Mon, Dec 24, 2018 - Page 7 News List

US sportswear traced to factory in China’s internment camps

Badger Sportswear said it ceased deliveries from its factory in Xinjiang after reports that clothing was being produced by people said to be given no choice but to work there

By Martha Mendoza  /  AP, HOTAN, China

Illustration: Yusha

Barbed wire and hundreds of cameras ring a massive compound of more than 30 dormitories, schools, warehouses and workshops in China’s far west. Dozens of armed officers and a growling Doberman stand guard outside.

Behind locked gates, men and women are sewing sportswear that can end up on US college campuses and sports teams.

This is one of a growing number of internment camps in the Xinjiang region, where by some estimates 1 million Muslims are detained, forced to give up their language and religion, and subject to political indoctrination.

Now, the Chinese government is also forcing some detainees to work in manufacturing and food industries. Some of them are within the internment camps; others are privately owned, state-subsidized factories where detainees are sent once they are released.

The Associated Press has tracked recent, ongoing shipments from one such factory inside an internment camp to Badger Sportswear, a leading supplier in Statesville, North Carolina. The shipments show how difficult it is to stop products made with forced labor from getting into the global supply chain, even though such imports are illegal in the US.

Badger chief executive officer John Anton on Dec. 16 said that the company would source sportswear elsewhere while it investigates.

Chinese authorities say the camps, which they call training centers, offer free vocational training for Uighurs, Kazakhs and others, mostly Muslims, as part of a plan to bring minorities into “a modern civilized” world and eliminate poverty in Xinjiang.

They say that people in the centers have signed agreements to receive vocational training.

The Xinjiang Department of Propaganda did not respond to a faxed request for comment.

Chinese Ministry of Foreign Affairs spokeswoman Hua Chunying (華春瑩) on Monday last week accused the foreign media of making “many untrue reports” about the training centers, but did not specify when asked for details.
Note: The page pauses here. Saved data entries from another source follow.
(** A loop over the indices of a slice that skips the first one. *)
Lemma prefix_loop {S} (f : string -> M S unit) (components : list string) (w : S) :
  mfoldl (fun (_ : unit) (idx : nat) =>
    if (idx =? 0)%nat then mret tt else f (Join (take (idx + 1) components) "/")) tt
    (seq 0 (length components)) w =
  mfoldl (fun _ path => f path) tt
    ((fun idx => Join (take (idx + 1) components) "/") <$> seq 1 (length components - 1)) w.
Proof.
  destruct components as [|c components]; [done|]. cbn [length seq mfoldl Nat.eqb]. rewrite mret_bind.
  rewrite mfoldl_fmap, Nat.sub_succ, Nat.sub_0_r. apply mfoldl_ext. intros idx u w' Hidx%elem_of_seq.
  destruct (Nat.eqb_spec idx 0); [lia|done].
Qed.

(** ** A server for concrete runs *)

(** A tree of data and versions; each call takes a flag that says whether the connection fails.  As in the client library,
    a failing read still returns a version record. *)
Module SimZk.
Record zsim := mk_zsim { tree : gmap string (string * Z); faults : list bool }.

Definition lost : ZkError := ErrOther "connection lost".

Definition call {A} (bad : A) (f : gmap string (string * Z) -> A * gmap string (string * Z)) :
    M zsim A := fun e =>
  let run (fs : list bool) := (Ret (f (tree e)).1, mk_zsim (f (tree e)).2 fs) in
  match faults e with
  | [] => run []
  | false :: fs => run fs
  | true :: fs => (Ret bad, mk_zsim (tree e) fs)
  end.

Definition child_of (path q : string) : option string :=
  if HasPrefix q (path +:+ "/") then
    let name := String.substring (String.length path + 1) (String.length q) q in
    if Contains name "/" then None else Some name
  else None.

Definition children (path : string) (t : gmap string (string * Z)) : list string :=
  omap (child_of path) (map_to_list t).*1.

Definition get (path : string) (t : gmap string (string * Z)) :=
  (match t !! path with
   | Some (d, v) => (d, Some (mk_Stat v), None)
   | None => ("", Some (mk_Stat 0), Some ErrNoNode)
   end, t).

Definition set (path d : string) (v : Z) (t : gmap string (string * Z)) :=
  match t !! path with
  | Some (_, v') =>
      if v =? v' then ((Some (mk_Stat (v + 1)), None), <[path := (d, v + 1)]> t)
      else ((Some (mk_Stat 0), Some ErrBadVersion), t)
  | None => ((Some (mk_Stat 0), Some ErrNoNode), t)
  end.

Definition create (path d : string) (t : gmap string (string * Z)) :=
  match t !! path with
  | Some _ => (Some ErrNodeExists, t)
  | None => (None, <[path := (d, 0)]> t)
  end.

Definition del (path : string) (t : gmap string (string * Z)) :=
  match t !! path, children path t with
  | None, _ => (Some ErrNoNode, t)
  | Some _, _ :: _ => (Some ErrNotEmpty, t)
  | Some _, [] => (None, delete path t)
  end.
“Those reports are completely based on hearsay evidence or made out of thin air,” Hua said at a daily briefing.

However, a dozen people who either had been in a camp or had friends or family in one told reporters that detainees they knew were given no choice but to work at the factories.

Most of the Uighurs and Kazakhs, who were interviewed in exile, also said that even people with professional jobs were retrained to do menial work.

Payment varied according to the factory. Some got paid nothing, while others earned up to several hundred dollars a month, they said — barely above minimum wage for the poorer parts of Xinjiang.

A person with firsthand knowledge of the situation in one county estimated that more than 10,000 detainees — or 10 to 20 percent of the internment population there — are working in factories, with some earning just one-10th of what they used to earn before.

The person declined to be named out of fear of retribution.

A former reporter for Xinjiang TV in exile said that during his month-long detention last year, young people in his camp were taken away in the mornings to work without compensation in carpentry and a cement factory.

“The camp didn’t pay any money, not a single cent,” he said, asking to be identified only by his first name, Elyar, because he has relatives still in Xinjiang. “Even for necessities, such as things to shower with or sleep at night, they would call our families outside to get them to pay for it.”